The Navajo Nation in New Mexico, Arizona and Utah had more than 32 thousand COVID-19 cases and 14 hundred deaths. This COVID-19 death rate was four times the national average, which is 1,010, according to the CDC.

“On health issues this stress [of the vaccine] is especially strong because of all these atrocities [for example] forced sterilizations of Native American women in the 1970’s and other events that are in their minds,” said Read. He added that when the vaccines were initially released, Native Americans were suspicious of the vaccine developed by the federal government. Such doubt results from a long history of broken promises from colonial times up through the present. 

National Geographic states, “To many Native Americans, the history of European settlement has been a history of wary welcoming, followed by opposition, defeat, near-extinction, and, now, a renaissance. To Europeans and Americans, it has included everything from treatment of Native American nations as equals (or near-equals) to assimilation to exile to near-genocide, often simultaneously.” 

However, Native American communities remember the devastation dealt to them from epidemics, like smallpox and other illnesses, Read reminds us. Thus, the threat from the COVID-19 pandemic is something that they have taken very seriously. He added that respect and concern for their elders has been a primary motivation for many in the community to get vaccinated: in order to protect them. 

“I can’t speak for all tribes but the Navajo nation is taking precautions to keep their elders safe,” said Kummen Louis, assistant director of the Multicultural Student Service. “We do what we can to protect our elders because they hold our culture and our language.”

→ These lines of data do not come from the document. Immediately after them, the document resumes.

Lemma hold_prod_fields k : r_prod (hold_prod k r) = hold k (r_prod r) /\ r_cons (hold_prod k r) = r_cons r /\
  r_mem (hold_prod k r) = r_mem r /\ r_size (hold_prod k r) = r_size r /\ r_mask (hold_prod k r) = r_mask r.
Proof. unfold hold_prod, hold. by destruct (k =? 0). Qed.
Lemma hold_cons_fields k : r_cons (hold_cons k r) = hold k (r_cons r) /\ r_prod (hold_cons k r) = r_prod r /\
  r_mem (hold_cons k r) = r_mem r /\ r_size (hold_cons k r) = r_size r /\ r_mask (hold_cons k r) = r_mask r.
Proof. unfold hold_cons, hold. by destruct (k =? 0). Qed.
Lemma hold_sync k ht : ht_sync_type (hold k ht) = ht_sync_type ht.
Proof. unfold hold. by destruct (k =? 0). Qed.

(** Storing any number of elements the ring has room for. *)
Lemma store_elems r' j obj : r_mem r' = r_mem r -> r_size r' = r_size r -> r_mask r' = r_mask r ->
  0 <= j <= r_capacity r -> j * w <= Z.of_nat (length obj) ->
  enqueue_elems r' (ht_tail (r_prod r)) obj esize j =
  Ret (set_mem (ring_store (r_mem r) (ht_tail (r_prod r) * w) (take (Z.to_nat (j * w)) obj)) r').
Proof.
  intros Hm Hs Hk Hj Ho. unfold enqueue_elems. rewrite Hm, Hs, Hk, (rs_mask _ _ (rw_shape _ _ Hwf)), enqueue_elems_store; [done|].
  by apply (shape_copy_ok _ _ 0 RTE_RING_QUEUE_FIXED _ Hwf).
Qed.

Lemma load_elems r' k obj : r_mem r' = r_mem r -> r_size r' = r_size r -> r_mask r' = r_mask r ->
  0 <= k <= r_capacity r -> k * w <= Z.of_nat (length obj) ->
  dequeue_elems r' (ht_tail (r_cons r)) obj esize k = Ret (deq_table esize k obj r).
Proof.
  intros Hm Hs Hk Hj Ho. unfold dequeue_elems. rewrite Hm, Hs, Hk, (rs_mask _ _ (rw_shape _ _ Hwf)), dequeue_elems_load; [done|].
  by apply (shape_copy_ok _ _ 0 RTE_RING_QUEUE_FIXED _ Hwf).
Qed.

(** The finishes. *)
Lemma enqueue_finish_run k j obj : peek_mode (ht_sync_type (r_prod r)) -> 0 <= k <= r_capacity r -> 0 <= j ->
  settle k j * w <= Z.of_nat (length obj) ->
  rte_ring_enqueue_elem_finish (hold_prod k r) obj esize j = Ret (enq_after esize (settle k j) obj r).
Proof.
  intros Hm Hk Hj Ho. pose proof (shape_bounds _ _ Hwf). pose proof (settle_range k j ltac:(lia) Hj) as Hset.
  pose proof (prod_plain Hm) as Hq. destruct (rw_prod _ _ Hwf) as [Ht _].
  destruct (hold_prod_fields k) as (E1 & E2 & E3 & E4 & E5).
  destruct (hold_get k (r_prod r) j ltac:(lia) Hq) as [G1 G2].
  destruct (hold_set k (r_prod r) (settle k j) Hq Ht Hm) as [S1 S2].
  assert (Emem : forall m, r_prod (set_mem m (hold_prod k r)) = hold k (r_prod r)) by (intros m; by rewrite <- E1).
  assert (Efin : forall m h, set_prod h (set_mem m (hold_prod k r)) = set_prod h (set_mem m r)).
  { intros m h. unfold hold_prod. by destruct (k =? 0). }
  assert (Enone : forall h, set_prod h (hold_prod k r) = set_prod h r) by (intros h; unfold hold_prod; by destruct (k =? 0)).
  unfold rte_ring_enqueue_elem_finish, enq_after. rewrite E1, hold_sync, G1, G2.
  destruct Hm as [-> | ->]; destruct (Z.eqb_spec (settle k j) 0) as [E0|E0]; cbn [mbind outcome_bind].
  1, 3: rewrite ?E1, ?S1, ?S2, ?(proj2 (Z.eqb_eq _ _) E0), Enone, set_prod_same; done.
  all: rewrite store_elems by (done || lia); cbn [mbind outcome_bind]; rewrite Emem, ?S1, ?S2, ?Efin, ?(proj2 (Z.eqb_neq _ _) E0), ?Efin; done.
Qed.

Lemma dequeue_finish_run k j : peek_mode (ht_sync_type (r_cons r)) -> is_u32 k ->
  rte_ring_dequeue_elem_finish (hold_cons k r) j = deq_after (settle k j) r.
Proof.
  intros Hm Hk. pose proof (cons_plain Hm) as Hq. destruct (rw_cons _ _ Hwf) as [Ht _].
  destruct (hold_cons_fields k) as (E1 & _). destruct (hold_get k (r_cons r) j Hk Hq) as [G1 G2].
  destruct (hold_set k (r_cons r) (settle k j) Hq Ht Hm) as [S1 S2].
  assert (Enone : forall h, set_cons h (hold_cons k r) = set_cons h r) by (intros h; unfold hold_cons; by destruct (k =? 0)).
  unfold rte_ring_dequeue_elem_finish, deq_after. rewrite E1, hold_sync, G1, G2.
  destruct Hm as [-> | ->]; rewrite ?S1, ?S2, Enone; (destruct (settle k j =? 0); [by rewrite set_cons_same|done]).
Qed.

Lemma dequeue_zc_finish_run k j : rte_ring_dequeue_zc_elem_finish (hold_cons k r) j = rte_ring_dequeue_elem_finish (hold_cons k r) j.
Proof. done. Qed.

(** The finish without a copy, on a storage the caller has written. *)
Lemma enqueue_zc_finish_run k j m : peek_mode (ht_sync_type (r_prod r)) -> is_u32 k ->
  rte_ring_enqueue_zc_elem_finish (set_mem m (hold_prod k r)) j =
  if settle k j =? 0 then set_mem m r else set_prod (advance (settle k j) (r_prod r)) (set_mem m r).
Proof.
  intros Hm Hk. pose proof (prod_plain Hm) as Hq. destruct (rw_prod _ _ Hwf) as [Ht _].
  destruct (hold_prod_fields k) as (E1 & _). destruct (hold_get k (r_prod r) j Hk Hq) as [G1 G2].
  destruct (hold_set k (r_prod r) (settle k j) Hq Ht Hm) as [S1 S2].
  assert (Emem : r_prod (set_mem m (hold_prod k r)) = hold k (r_prod r)) by by rewrite <- E1.
  assert (Efin : forall h, set_prod h (set_mem m (hold_prod k r)) = set_prod h (set_mem m r)).
  { intros h. unfold hold_prod. by destruct (k =? 0). }
  unfold rte_ring_enqueue_zc_elem_finish. rewrite Emem, hold_sync, G1, G2.
  destruct Hm as [-> | ->]; rewrite ?S1, ?S2, Efin; (destruct (settle k j =? 0); [by destruct r|done]).
Qed.
End Halves.
(** ** Steps *)

Lemma pc_ok_mono cap m m' inn ext PT PT' CH CH' CT CT' p :
  (PT <= PT')%nat -> (CH <= CH')%nat -> (CT <= CT')%nat ->
  (forall objs old i st j, p = ECopy objs old i st -> (j < i)%nat ->
     at_pos m' (st + j) = at_pos m (st + j)) ->
  pc_ok cap m inn PT CH CT p -> pc_ok cap m' (inn ++ ext) PT' CH' CT' p.
Proof.
  intros HPT HCH HCT Hm. destruct p as [|beh objs|beh objs old st|beh objs old n st|objs old i st
    |beh max|beh max old st|beh max old n st|n old got st|objs old n st]; cbn; rewrite ?length_app; try done.
  - intros [-> ?]. split; [done|lia].
  - intros (-> & ? & ? & Hc). split; [done|]. split; [lia|]. split; [done|]. lia.
  - intros (-> & ? & ? & Hin & Hmem). do 3 (split; [done|]). split.
    + intros j v Hj. by apply lookup_app_l_Some, Hin.
    + intros j Hj. rewrite (Hm objs _ i st j) by done. by apply Hmem.
  - intros (-> & ? & ?). split; [done|]. lia.
  - intros (-> & ? & ? & ?). split; [done|]. lia.
  - intros (-> & ? & ? & Hgot). do 3 (split; [done|]).
    assert (Hl : (length got <= length (drop st inn))%nat)
      by (apply (f_equal length) in Hgot; rewrite length_take in Hgot; lia).
    rewrite drop_app, take_app_le by done. done.
Qed.

(** A step of a thread that moves nothing shared. *)
Lemma local_inv PT r pcs inn log tk i p p' :
  pcs !! i = Some p -> mt_inv PT (RSys r pcs inn log tk) ->
  e_owned p' = e_owned p -> d_owned p' = d_owned p ->
  pc_ok (r_capacity r) (r_mem r) inn PT tk (length (concat log)) p' ->
  mt_inv PT (RSys r (<[i := p']> pcs) inn log tk).
Proof.
  intros Hi [H1 H2 H3 H4 H5 H6 H7 H8 H9 H10 H11 H12] Ee Ed Hp. cbn in *. split; cbn; try done.
  - by rewrite (owned_same e_owned pcs i p p' Hi Ee).
  - by rewrite (owned_same d_owned pcs i p p' Hi Ed).
  - by apply (pcs_insert _ _ _ _ _ Hp (fun j q _ _ H => H)).
Qed.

In order to educate Native Americans about the vaccine, tribal leaders sent trusted individuals to talk to the community. Read mentioned the head public-health nurse at the Fort Belknap reservation in Montana, Kathleen Adams, would walk around with a cooler full of vaccines, and attempt to persuade people to get vaccinated.

“As vaccination rates have risen, hospitalizations have slowed,” said Read. “In these tight-knit communities word travels and it leads to more people getting vaccinated.”

Now they see it as a cause for more people to get vaccinated and they are spreading the word out to other communities and telling them how they were affected by COVID-19. Ever since they got the vaccine their community is getting better, according to Read.

“35 new cases, 31,248 recoveries, and no recent deaths related to COVID-19, 38 communities identified with uncontrolled spread,” stated the Navajo Nation in their press release on Sept. 7. “The COVID-19 vaccines are safe and effective. If you have a loved one who has not received the vaccine, please encourage them to get fully vaccinated as soon as possible.”